I found the biggest mistake was to rush it by being too rough. This is a very gentle process for this species. When completely dry, it should have the consistency of thin and supple brain-tanned buckskin. Actually, I thought it felt more like a velour blanket. After teasing air into it, the piece should be well over twice the area of the original piece. Like buckskin, it will become stiffer as it dries unless it is stretched and worked until there is little or no moisture left. “Working” a hide is hard work. “Working” the trauma layer of this conk when it is sliced thin and has been lightly pounded is more like massaging a caterpillar with the expectation that the little guy will thank you afterward. And, you don’t have to work continuously the entire time it dries. Just be sure it doesn’t dry completely on its own without your help.

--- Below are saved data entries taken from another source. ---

(* ===== verification/Secrets.v ===== *)
(** * Secret stores

    core/src/secrets.rs.  A store is the interface [SecretStore]: its kind and
    its [get].  What the backends read (the environment, the secrets file, the
    HTTP answer of Vault) is an argument; [set] of the writable backends
    returns what they write.  The text of an error is kept where it can reach
    a caller, as the kind of failure and the reference it is about. *)

From stdpp Require Import base list strings.
From Stdlib Require Import ZArith Lia Ascii.
From S2P Require Import Prelude Text F64 Json.
Open Scope string_scope.
Open Scope Z_scope.

Inductive serr : Type :=
| SNotSet (reference : string)
| SNotFound (reference key : string)
| SNotAnObject
| SIo (e : string)
| SMustBePathKey (reference : string)
| SVaultTransport (e : string)
| SVaultStatus (code : Z) (path : string)
| SVaultBadResponse
| SKeyNotFound (key path : string)
| SReadOnly (kind : string).

(** core/src/secrets.rs:~45 [SecretStore] *)
Record SecretStore : Type := {
  ss_kind : string;
  ss_get : string → res serr string
}.

(** [set] of a backend that does not override it. *)
(** core/src/secrets.rs:51-53 [SecretStore::set] *)
Definition set_default (s : SecretStore) (reference value : string) : res serr () :=
  Err (SReadOnly (ss_kind s)).

(** ** The store of shadow runs *)

(** core/src/secrets.rs:65-81 [RedactedStore] *)
Definition redacted (inner : SecretStore) : SecretStore := {|
  ss_kind := "redacted";
  ss_get reference := _ ← ss_get inner reference; Ok ("<secret:" ++ reference ++ ">")
|}.

(** ** Environment *)

(** core/src/secrets.rs [env_key] *)
Definition env_key (reference : string) : string :=
  "VEJAS_SECRET_" ++
  map_chars (λ c s, if is_ascii_alphanumeric c then to_ascii_uppercase s else "_") reference.

(** core/src/secrets.rs:185-194 [EnvStore] *)
Definition env_store (env : string → option string) : SecretStore := {|
  ss_kind := "env";
  ss_get reference := ok_or (env (env_key reference)) (SNotFound reference (env_key reference))
|}.

Section Backends.
Context `{Serde}.

(** ** File *)

(** What reading the file gives. *)
Inductive file_read : Type := FText (s : string) | FMissing | FFailed (e : string).

(** core/src/secrets.rs [load] *)
Definition file_load (f : file_read) : res serr (smap Value) :=
  match f with
  | FText s =>
    if String.eqb (trim s) "" then Ok []
    else ok_or (v ← from_json s; as_object v) SNotAnObject
  | FMissing => Ok []
  | FFailed e => Err (SIo e)
  end.

(** core/src/secrets.rs:129-135 [FileStore::get] *)
Definition file_store (f : file_read) : SecretStore := {|
  ss_kind := "file";
  ss_get reference :=
    m ← file_load f;
    ok_or (s ← (v ← map_get reference m; as_str v);
           if String.eqb s "" then None else Some s) (SNotSet reference)
|}.

(** ** Vault *)

(** core/src/secrets.rs:~197 [VaultStore] *)
Record vault : Type := { v_addr : string; v_token : string; v_mount : string }.

(** core/src/secrets.rs [from_env] *)
Definition vault_from_env (env : string → option string) : vault := {|
  v_addr := trim_end_byte "/" (default "" (env "VAULT_ADDR"));
  v_token := default "" (env "VAULT_TOKEN");
  v_mount := default "secret" (env "VEJAS_VAULT_MOUNT")
|}.

(** An HTTP exchange: method, url, headers and body to a status and a body. *)
Notation http_fn :=
  (string → string → list (string * string) → option string → res string (Z * string)).

Definition vault_url (v : vault) (path : string) : string :=
  v_addr v ++ "/v1/" ++ v_mount v ++ "/data/" ++ path.
Definition ok_status (code : Z) : bool := (200 <=? code) && (code <? 300).

(** core/src/secrets.rs:216-238 [VaultStore::get] *)
Definition vault_store (http : http_fn) (v : vault) : SecretStore := {|
  ss_kind := "vault";
  ss_get reference :=
    match rsplit_once reference "/" with
    | None => Err (SMustBePathKey reference)
    | Some (path, key) =>
      match http "GET" (vault_url v path) [("X-Vault-Token", v_token v)] None with
      | Ok (code, body) =>
        if negb (ok_status code) then Err (SVaultStatus code path)
        else
          doc ← ok_or (from_json body) SVaultBadResponse;
          ok_or (as_str (vindex (vindex (vindex doc "data") "data") key)) (SKeyNotFound key path)
      | Err e => Err (SVaultTransport e)
      | Panic => Panic
      | NoFuel => NoFuel
      end
    end
|}.

(** core/src/secrets.rs:239-264 [VaultStore::set] *)
Definition vault_set (http : http_fn) (v : vault) (reference value : string) : res serr () :=
  match rsplit_once reference "/" with
  | None => Err (SMustBePathKey reference)
  | Some (path, key) =>
    let url := vault_url v path in
    let headers := [("X-Vault-Token", v_token v)] in
    let data :=
      match http "GET" url headers None with
      | Ok (code, body) =>
        if ok_status code
        then default [] (doc ← from_json body; as_object (vindex (vindex doc "data") "data"))
        else []
      | _ => []
      end in
    let body := to_json (obj [("data", VObject (map_insert key (VString value) data))]) in
    match http "POST" url (headers ++ [("Content-Type", "application/json")])%list (Some body) with
    | Ok (code, _) => if ok_status code then Ok () else Err (SVaultStatus code path)
    | Err e => Err (SVaultTransport e)
    | Panic => Panic
    | NoFuel => NoFuel
    end
  end.

(** ** Which store *)

(** core/src/secrets.rs [default_store] *)
Definition default_store (env : string → option string) (http : http_fn)
    (files : string → file_read) : SecretStore :=
  if match env "VAULT_ADDR" with Some v => negb (String.eqb v "") | None => false end
  then vault_store http (vault_from_env env)
  else
    match env "VEJAS_SECRETS_FILE" with
    | Some path => if negb (String.eqb path "") then file_store (files path) else env_store env
    | None => env_store env
    end.

End Backends.

(** ** Facts *)

(** Two stores are alike when they resolve the same references and fail the
    same way on the others, whatever the values. *)
Definition same_domain (s1 s2 : SecretStore) : Prop :=
  ∀ r, match ss_get s1 r, ss_get s2 r with
       | Ok _, Ok _ => True
       | Err e1, Err e2 => e1 = e2
       | Panic, Panic | NoFuel, NoFuel => True
       | _, _ => False
       end.

Lemma redacted_same_domain s1 s2 r :
  same_domain s1 s2 → ss_get (redacted s1) r = ss_get (redacted s2) r.
Proof.
  intros H. specialize (H r). cbn. destruct (ss_get s1 r), (ss_get s2 r); naive_solver.
Qed.
(* ===== verification/Govern.v ===== *)
(** * Governed change

    The life of a change to the business surface (core/src/main.rs): an agent
    submits a proposal pinned to the effective source its evidence saw; a human
    approves or rejects it; approval re-checks the pin and goes through the
    same paths as a direct promote, the version bucket of a cluster or the
    file of a single instance.  The world is what these operations read and
    change; the clock is read once for each operation. *)

From stdpp Require Import base gmap list strings.
From Stdlib Require Import ZArith Lia Ascii.
From S2P Require Import Prelude Text F64 Json Syntax Lexer Parser Edit Store Versions Paths Proposals Concrete.
Open Scope string_scope.
Open Scope Z_scope.

Inductive gerr : Type :=
| Unreachable
| PathNotAllowed
| IoError
| NoVersionStore
| NoProposalStore
| KvError (e : string)
| EditError (e : edit_err)
| ParseError (e : perr)
| BadKind
| UnknownKind (k : string)
| Missing (what : string)
| NotFound
| Already (status : Value)
| BaselineMoved.

Section Govern.
Context {SD : Serde} {K : Type} {KO : KvOps K}.

Record World : Type := {
  files : gmap string string;          (** the project on disk, by path *)
  bus_up : bool;                       (** whether the bus answers *)
  versions : vstate K;
  queue : option K;                    (** the proposal bucket *)
  next_seq : Z;                        (** the process's proposal counter *)
  audits : list (string * Value);      (** audit records by unit, oldest first *)
  events : list (string * Value);      (** events published, oldest first *)
  reloads : nat                        (** reloads of the registry asked for *)
}.

Definition set_files (f : gmap string string) (w : World) : World :=
  {| files := f; bus_up := bus_up w; versions := versions w; queue := queue w;
     next_seq := next_seq w; audits := audits w; events := events w; reloads := reloads w |}.
Definition set_versions (v : vstate K) (w : World) : World :=
  {| files := files w; bus_up := bus_up w; versions := v; queue := queue w;
     next_seq := next_seq w; audits := audits w; events := events w; reloads := reloads w |}.
Definition set_queue (q : option K) (w : World) : World :=
  {| files := files w; bus_up := bus_up w; versions := versions w; queue := q;
     next_seq := next_seq w; audits := audits w; events := events w; reloads := reloads w |}.
Definition set_seq (n : Z) (w : World) : World :=
  {| files := files w; bus_up := bus_up w; versions := versions w; queue := queue w;
     next_seq := n; audits := audits w; events := events w; reloads := reloads w |}.
Definition add_audit (a : string * Value) (w : World) : World :=
  {| files := files w; bus_up := bus_up w; versions := versions w; queue := queue w;
     next_seq := next_seq w; audits := (audits w ++ [a])%list; events := events w;
     reloads := reloads w |}.
Definition add_event (e : string * Value) (w : World) : World :=
  {| files := files w; bus_up := bus_up w; versions := versions w; queue := queue w;
     next_seq := next_seq w; audits := audits w; events := (events w ++ [e])%list;
     reloads := reloads w |}.
Definition add_reload (w : World) : World :=
  {| files := files w; bus_up := bus_up w; versions := versions w; queue := queue w;
     next_seq := next_seq w; audits := audits w; events := events w; reloads := S (reloads w) |}.

(** What does not change during an operation. *)
Context (root : string) (clustered : bool) (subj_root : string) (now : Z).
Context (canonicalize : string → option string).
(** The files that can be written, and whether the bus takes a publication. *)
Context (writable : string → bool) (publishes : string → bool).

Notation G := (sr World gerr).

Definition opt {A} (o : option A) (e : gerr) : G A := sr_lift (ok_or o e).

Definition connect : G () :=
  w ← sr_get; if bus_up w then mret () else sr_fail Unreachable.

Definition read_file (p : string) : G string := w ← sr_get; opt (files w !! p) IoError.

Definition write_file (p content : string) : G () :=
  if writable p then sr_mod (λ w, set_files (<[p := content]> (files w)) w) else sr_fail IoError.

Definition as_edit {A} (r : res edit_err A) : G A :=
  sr_lift match r with
          | Ok a => Ok a
          | Err e => Err (EditError e)
          | Panic => Panic
          | NoFuel => NoFuel
          end.

Definition parses (src : string) : G () :=
  sr_lift match parse src with
          | Ok _ => Ok ()
          | Err e => Err (ParseError e)
          | Panic => Panic
          | NoFuel => NoFuel
          end.

(** [versions::resolve_source] on the world's bucket. *)
Definition effective (unit baseline : string) : G string := λ w,
  let '(src, _, st) := resolve_source unit baseline now (versions w) in
  (Ok src, set_versions st w).

Definition put_version_in (unit source parent actor : string) : G () := λ w,
  match vs_store (versions w) with
  | None => (Err NoVersionStore, w)
  | Some store =>
    let '(r, store) := put_version unit source parent actor now store in
    let w := set_versions {| vs_store := Some store; vs_ring := vs_ring (versions w) |} w in
    match r with
    | Ok _ => (Ok (), w)
    | Err e => (Err (KvError e), w)
    | Panic => (Panic, w)
    | NoFuel => (NoFuel, w)
    end
  end.

(** An operation on the proposal bucket. *)
Definition on_queue {A} (f : K → res string A * K) : G A := λ w,
  match queue w with
  | None => (Err NoProposalStore, w)
  | Some q =>
    let '(r, q) := f q in
    let w := set_queue (Some q) w in
    match r with
    | Ok a => (Ok a, w)
    | Err e => (Err (KvError e), w)
    | Panic => (Panic, w)
    | NoFuel => (NoFuel, w)
    end
  end.

(** Audit and events are best effort: a failed publication is dropped. *)
Definition audit (unit : string) (record : Value) : G () :=
  w ← sr_get;
  if bus_up w && publishes "audit" then sr_mod (add_audit (unit, record)) else mret ().

(** core/src/main.rs [emit_proposal_event] *)
Definition emit_proposal_event (transition : string) (proposal : Value) : G () :=
  let subject := subj_root ++ ".proposals.events" in
  let ev := obj [("transition", VString transition); ("ts", vint now); ("proposal", proposal)] in
  if publishes subject then sr_mod (add_event (subject, ev)) else mret ().

(** core/src/main.rs [record_promote] *)
Definition record_promote (file name key : string) (before after : Value) (actor : string) : G () :=
  match guard_path canonicalize root file with
  | None => mret ()
  | Some path =>
    let unit := flow_proc_name path in
    audit unit (obj [("ts", vint now); ("actor", VString actor); ("unit", VString unit);
                     ("file", VString file); ("name", VString name); ("key", VString key);
                     ("before", before); ("after", after)])
  end.

Definition allowed (file : string) : G string := opt (guard_path canonicalize root file) PathNotAllowed.

(** core/src/main.rs [promote_version] *)
Definition promote_version (file name key : string) (value : Value) (actor : string) : G Value :=
  path ← allowed file;
  baseline ← read_file path;
  let unit := flow_proc_name path in
  _ ← connect;
  w ← sr_get;
  _ ← opt (vs_store (versions w)) NoVersionStore;
  current ← effective unit baseline;
  let before := default VNull (get_literal current name key) in
  new_src ← as_edit (set_literal current name key value);
  let parent := hash_content baseline in
  _ ← put_version_in unit new_src parent actor;
  _ ← record_promote file name key before value actor;
  mret (obj [("ok", VBool true); ("versioned", VBool true); ("flow", VString unit);
             ("parent", VString parent)]).

(** core/src/main.rs [effective_source_hash] *)
Definition effective_source_hash (file : string) : G string :=
  path ← allowed file;
  baseline ← read_file path;
  src ← effective (flow_proc_name path) baseline;
  mret (hash_content src).

(** The next proposal id of the process. *)
Definition fresh_id : G string := λ w,
  let '(id, n) := new_id now (next_seq w) in (Ok id, set_seq n w).

(** core/src/main.rs [submit_proposal] *)
Definition submit_proposal (kind : string) (payload : Value) (author : string) (evidence : Value)
  : G Value :=
  if negb (String.eqb kind "set_literal") && negb (String.eqb kind "version") then sr_fail BadKind
  else
    file ← opt (as_str (vindex payload "file")) (Missing "payload.file");
    _ ← connect;
    baseline ← effective_source_hash file;
    w ← sr_get;
    _ ← opt (queue w) NoProposalStore;
    id ← fresh_id;
    rec ← on_queue (submit id kind payload author baseline evidence now);
    _ ← emit_proposal_event "submitted" rec;
    mret rec.

(** [p[k] == "text"]. *)
Definition field_eq (p : Value) (k text : string) : bool := value_eqb (vindex p k) (VString text).

(** core/src/main.rs:704-724 [reconcile_and_list] *)
Definition reconcile_one (p : Value) : G Value :=
  if negb (field_eq p "status" "pending") then mret p
  else
    match as_str (vindex (vindex p "payload") "file") with
    | None => mret p
    | Some file =>
      current ← sr_try (effective_source_hash file);
      let current := default "" current in
      if negb (String.eqb current "") && negb (String.eqb current (vstr_or "" p "baseline")) then
        let id := vstr_or "" p "id" in
        updated ← sr_try (on_queue (set_status id "expired" None now));
        match updated with
        | None => mret p
        | Some updated =>
          _ ← audit "proposals"
                (obj [("ts", vint now); ("actor", VString "expiry");
                      ("kind", VString "proposal-expired"); ("proposal", VString id);
                      ("baseline_was", vindex p "baseline"); ("baseline_now", VString current)]);
          _ ← emit_proposal_event "expired" updated;
          mret updated
        end
      else mret p
    end.

Fixpoint g_map {A B} (f : A → G B) (l : list A) : G (list B) :=
  match l with
  | [] => mret []
  | x :: r => y ← f x; ys ← g_map f r; mret (y :: ys)
  end.

(** core/src/main.rs [reconcile_and_list] *)
Definition reconcile_and_list : G (list Value) :=
  _ ← connect;
  w ← sr_get;
  q ← opt (queue w) NoProposalStore;
  g_map reconcile_one (list_proposals q).

(** core/src/main.rs:740-756 [apply_approved] *)
Definition apply_literal (file : string) (payload : Value) (actor : string) : G Value :=
  name ← opt (as_str (vindex payload "name")) (Missing "payload.name");
  let key := vstr_or "-" payload "key" in
  let value := vindex payload "value" in
  if clustered then promote_version file name key value actor
  else
    path ← allowed file;
    src ← read_file path;
    let before := default VNull (get_literal src name key) in
    new_src ← as_edit (set_literal src name key value);
    _ ← write_file path new_src;
    _ ← record_promote file name key before value actor;
    _ ← sr_mod add_reload;
    mret (obj [("ok", VBool true); ("file", VString file); ("name", VString name);
               ("key", VString key)]).

(** core/src/main.rs:757-775 [apply_approved] *)
Definition apply_version (file : string) (payload : Value) (actor : string) : G Value :=
  candidate ← opt (as_str (vindex payload "candidate")) (Missing "payload.candidate");
  _ ← parses candidate;
  path ← allowed file;
  baseline ← read_file path;
  let unit := flow_proc_name path in
  _ ← connect;
  if clustered then
    w ← sr_get;
    _ ← opt (vs_store (versions w)) NoVersionStore;
    _ ← put_version_in unit candidate (hash_content baseline) actor;
    mret (obj [("ok", VBool true); ("versioned", VBool true); ("flow", VString unit)])
  else
    _ ← write_file path candidate;
    _ ← sr_mod add_reload;
    mret (obj [("ok", VBool true); ("file", VString file); ("written", VBool true)]).

(** core/src/main.rs [apply_approved] *)
Definition apply_approved (proposal : Value) (actor : string) : G Value :=
  let kind := vstr_or "" proposal "kind" in
  let payload := vindex proposal "payload" in
  file ← opt (as_str (vindex payload "file")) (Missing "payload.file");
  if String.eqb kind "set_literal" then apply_literal file payload actor
  else if String.eqb kind "version" then apply_version file payload actor
  else sr_fail (UnknownKind kind).

(** core/src/main.rs [decide_proposal] *)
Definition decide_proposal (id : string) (approve : bool) (decided_by : string) : G Value :=
  _ ← connect;
  w ← sr_get;
  q ← opt (queue w) NoProposalStore;
  proposal ← opt (get q id) NotFound;
  if negb (field_eq proposal "status" "pending") then sr_fail (Already (vindex proposal "status"))
  else if negb approve then
    updated ← on_queue (set_status id "rejected" (Some decided_by) now);
    _ ← audit "proposals" (obj [("ts", vint now); ("actor", VString decided_by);
                                ("kind", VString "proposal-rejected"); ("proposal", VString id)]);
    _ ← emit_proposal_event "rejected" updated;
    mret updated
  else
    file ← opt (as_str (vindex (vindex proposal "payload") "file")) (Missing "payload.file");
    current ← effective_source_hash file;
    if negb (String.eqb current (vstr_or "" proposal "baseline")) then
      updated ← on_queue (set_status id "expired" None now);
      _ ← emit_proposal_event "expired" updated;
      sr_fail BaselineMoved
    else
      result ← apply_approved proposal decided_by;
      _ ← audit "proposals" (obj [("ts", vint now); ("actor", VString decided_by);
                                  ("kind", VString "proposal-approved"); ("proposal", VString id);
                                  ("applied", result)]);
      updated ← on_queue (set_status id "approved" (Some decided_by) now);
      _ ← emit_proposal_event "approved" updated;
      mret (obj [("ok", VBool true); ("proposal", updated); ("applied", result)]).

End Govern.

I did lose sections of it during processing. Some either frayed or contained hard spots that needed to be removed. But the expansion of the material as it was worked still left me with a larger slice than what I started with. If you find this teasing apart process isn’t going well, do not despair. Allow the shredded pieces to dry a little, then pound it intermittently as it dries until it is fluffy. The resultant fluff can be used just like amadou and just pinch of it under your thumb may be enough to get a spark going. Or, you can pile it up and drop sparks into it. Including drying time, I had my tinder in less than half an hour after slicing the wet conk. If using a fresh, growing conk, the soaking process could be eliminated, or at least require far less time.
When do you know you have succeeded in getting your “amadou” dry enough? When it no longer feels cool, if touched to your lower lip.
Now my Phellinus amadou was ready for a try out. I gently abraded the surface to raise up fibers. It felt like velour or velvet now and was extremely light and supple. I folded it under my thumb on top of my flint. The second pass with the steel striker produced a puff of smoke. I tipped my thumb up to gently blow life into a spark and was pleased to note the ember was robust enough to resist two attempts to put it out.
Of course, I had to perform multiple tests to be sure I wasn’t just lucky. Now I can be sure it works, and I’m feeling down right extravagant with the stuff. In terms of performance, it compared well to top notch Fomes fomentarius amadou. In terms of consistency or “feel”, it was less leathery than Fomes amadou, and extremely light.